___ SUPPLIED DATA
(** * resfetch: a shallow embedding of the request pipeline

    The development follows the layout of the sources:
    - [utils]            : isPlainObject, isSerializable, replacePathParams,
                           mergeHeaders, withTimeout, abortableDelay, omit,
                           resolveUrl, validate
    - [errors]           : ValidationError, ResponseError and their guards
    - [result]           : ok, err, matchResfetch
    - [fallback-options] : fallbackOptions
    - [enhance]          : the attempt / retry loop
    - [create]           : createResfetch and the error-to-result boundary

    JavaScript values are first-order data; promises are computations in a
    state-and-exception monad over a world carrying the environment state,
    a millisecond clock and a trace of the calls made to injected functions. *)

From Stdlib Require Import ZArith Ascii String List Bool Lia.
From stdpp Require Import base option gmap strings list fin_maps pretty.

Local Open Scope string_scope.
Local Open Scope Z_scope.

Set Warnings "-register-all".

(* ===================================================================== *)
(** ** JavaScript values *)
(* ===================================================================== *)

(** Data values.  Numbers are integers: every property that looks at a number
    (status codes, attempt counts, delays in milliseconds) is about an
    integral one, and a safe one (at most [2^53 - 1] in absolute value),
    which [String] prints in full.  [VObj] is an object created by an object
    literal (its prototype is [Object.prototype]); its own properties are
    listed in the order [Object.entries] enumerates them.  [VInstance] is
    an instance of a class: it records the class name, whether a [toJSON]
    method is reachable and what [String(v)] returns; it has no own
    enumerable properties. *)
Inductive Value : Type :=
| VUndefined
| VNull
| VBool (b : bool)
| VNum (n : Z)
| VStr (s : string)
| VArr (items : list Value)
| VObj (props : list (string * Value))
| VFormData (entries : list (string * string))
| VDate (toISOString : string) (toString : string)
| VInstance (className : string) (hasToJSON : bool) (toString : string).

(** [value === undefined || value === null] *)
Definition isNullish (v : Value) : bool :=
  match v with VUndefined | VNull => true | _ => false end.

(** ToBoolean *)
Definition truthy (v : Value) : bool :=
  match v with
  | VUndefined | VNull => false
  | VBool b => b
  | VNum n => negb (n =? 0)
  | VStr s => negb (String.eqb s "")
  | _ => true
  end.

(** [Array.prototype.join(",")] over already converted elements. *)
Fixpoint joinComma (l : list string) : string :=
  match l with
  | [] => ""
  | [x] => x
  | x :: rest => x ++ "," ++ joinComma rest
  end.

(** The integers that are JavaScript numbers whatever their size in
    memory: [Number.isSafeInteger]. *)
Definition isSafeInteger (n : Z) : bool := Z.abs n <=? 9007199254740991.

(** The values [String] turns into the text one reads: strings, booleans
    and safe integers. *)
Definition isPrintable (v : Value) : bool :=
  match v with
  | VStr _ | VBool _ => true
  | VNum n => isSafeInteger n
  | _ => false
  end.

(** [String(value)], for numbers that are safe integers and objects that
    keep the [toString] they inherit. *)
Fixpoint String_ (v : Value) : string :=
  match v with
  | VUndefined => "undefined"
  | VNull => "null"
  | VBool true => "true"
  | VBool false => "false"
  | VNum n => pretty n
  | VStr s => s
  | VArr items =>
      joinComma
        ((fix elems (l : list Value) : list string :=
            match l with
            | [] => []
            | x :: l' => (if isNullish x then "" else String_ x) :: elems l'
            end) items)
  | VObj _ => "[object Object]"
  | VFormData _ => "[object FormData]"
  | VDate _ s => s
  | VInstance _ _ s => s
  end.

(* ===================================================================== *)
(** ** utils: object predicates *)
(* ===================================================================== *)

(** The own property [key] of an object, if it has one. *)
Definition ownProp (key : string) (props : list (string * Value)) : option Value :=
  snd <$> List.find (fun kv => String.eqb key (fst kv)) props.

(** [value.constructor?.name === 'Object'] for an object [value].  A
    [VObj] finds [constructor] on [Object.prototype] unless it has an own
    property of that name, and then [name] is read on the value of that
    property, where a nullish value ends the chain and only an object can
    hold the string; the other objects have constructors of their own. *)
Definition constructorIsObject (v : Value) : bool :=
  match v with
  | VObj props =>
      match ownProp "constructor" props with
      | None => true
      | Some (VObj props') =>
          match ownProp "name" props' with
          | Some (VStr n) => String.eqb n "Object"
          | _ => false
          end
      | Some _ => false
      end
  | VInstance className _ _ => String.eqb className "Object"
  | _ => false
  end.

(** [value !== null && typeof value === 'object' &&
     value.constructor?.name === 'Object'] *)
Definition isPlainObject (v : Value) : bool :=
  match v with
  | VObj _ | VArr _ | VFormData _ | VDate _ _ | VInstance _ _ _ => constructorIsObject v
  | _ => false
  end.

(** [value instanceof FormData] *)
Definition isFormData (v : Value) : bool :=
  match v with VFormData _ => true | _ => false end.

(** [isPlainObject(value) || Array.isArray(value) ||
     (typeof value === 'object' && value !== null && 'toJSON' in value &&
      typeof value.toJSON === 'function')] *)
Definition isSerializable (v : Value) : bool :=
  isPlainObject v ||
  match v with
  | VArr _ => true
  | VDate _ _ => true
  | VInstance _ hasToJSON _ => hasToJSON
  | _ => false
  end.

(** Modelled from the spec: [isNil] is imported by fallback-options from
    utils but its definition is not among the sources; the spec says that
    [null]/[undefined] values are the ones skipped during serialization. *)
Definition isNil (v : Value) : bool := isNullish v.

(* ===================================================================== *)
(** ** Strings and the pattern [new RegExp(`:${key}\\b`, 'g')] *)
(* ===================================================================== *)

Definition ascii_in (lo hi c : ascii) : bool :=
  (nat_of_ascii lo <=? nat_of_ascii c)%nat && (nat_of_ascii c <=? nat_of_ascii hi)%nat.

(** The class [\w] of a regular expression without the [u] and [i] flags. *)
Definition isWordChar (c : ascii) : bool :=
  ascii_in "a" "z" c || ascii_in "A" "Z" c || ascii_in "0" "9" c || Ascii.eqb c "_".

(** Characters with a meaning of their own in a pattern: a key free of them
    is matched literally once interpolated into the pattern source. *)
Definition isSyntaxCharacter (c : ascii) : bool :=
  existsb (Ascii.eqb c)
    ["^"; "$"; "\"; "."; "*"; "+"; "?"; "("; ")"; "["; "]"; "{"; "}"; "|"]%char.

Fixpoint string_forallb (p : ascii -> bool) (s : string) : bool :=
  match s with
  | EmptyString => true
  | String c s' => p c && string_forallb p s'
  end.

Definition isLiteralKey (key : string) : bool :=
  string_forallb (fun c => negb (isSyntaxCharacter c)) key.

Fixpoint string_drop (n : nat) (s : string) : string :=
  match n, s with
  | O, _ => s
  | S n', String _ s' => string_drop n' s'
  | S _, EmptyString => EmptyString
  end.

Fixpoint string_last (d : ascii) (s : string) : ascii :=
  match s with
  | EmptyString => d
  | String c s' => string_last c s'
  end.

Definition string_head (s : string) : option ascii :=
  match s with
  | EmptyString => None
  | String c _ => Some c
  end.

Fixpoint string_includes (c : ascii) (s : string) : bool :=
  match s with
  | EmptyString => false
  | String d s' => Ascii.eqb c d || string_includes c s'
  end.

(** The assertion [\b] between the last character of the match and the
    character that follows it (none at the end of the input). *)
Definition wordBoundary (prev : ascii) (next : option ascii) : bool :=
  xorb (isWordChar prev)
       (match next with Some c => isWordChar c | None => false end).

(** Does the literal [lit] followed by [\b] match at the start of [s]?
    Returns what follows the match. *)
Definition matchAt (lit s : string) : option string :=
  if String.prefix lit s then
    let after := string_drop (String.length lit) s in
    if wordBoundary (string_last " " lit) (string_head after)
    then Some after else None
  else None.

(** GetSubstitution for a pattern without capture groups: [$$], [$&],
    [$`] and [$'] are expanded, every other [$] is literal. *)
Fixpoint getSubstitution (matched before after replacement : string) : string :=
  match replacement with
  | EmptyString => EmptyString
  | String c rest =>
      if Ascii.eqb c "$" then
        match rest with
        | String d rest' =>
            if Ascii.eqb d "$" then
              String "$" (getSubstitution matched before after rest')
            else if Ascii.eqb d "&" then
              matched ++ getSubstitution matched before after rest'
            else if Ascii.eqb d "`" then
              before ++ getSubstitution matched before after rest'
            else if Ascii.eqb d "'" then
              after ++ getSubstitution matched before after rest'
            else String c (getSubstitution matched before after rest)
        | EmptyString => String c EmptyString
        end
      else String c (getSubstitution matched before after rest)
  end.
______
**EXERCISE**: Take exactly the lines from the one containing "an instance of" through the one containing "(toString : string)." in the data above, and output them with nothing added.

**COMPLETED EXERCISE**:
    an instance of a class: it records the class name, whether a [toJSON]
    method is reachable and what [String(v)] returns; it has no own
    enumerable properties. *)
Inductive Value : Type :=
| VUndefined
| VNull
| VBool (b : bool)
| VNum (n : Z)
| VStr (s : string)
| VArr (items : list Value)
| VObj (props : list (string * Value))
| VFormData (entries : list (string * string))
| VDate (toISOString : string) (toString : string)
| VInstance (className : string) (hasToJSON : bool) (toString : string).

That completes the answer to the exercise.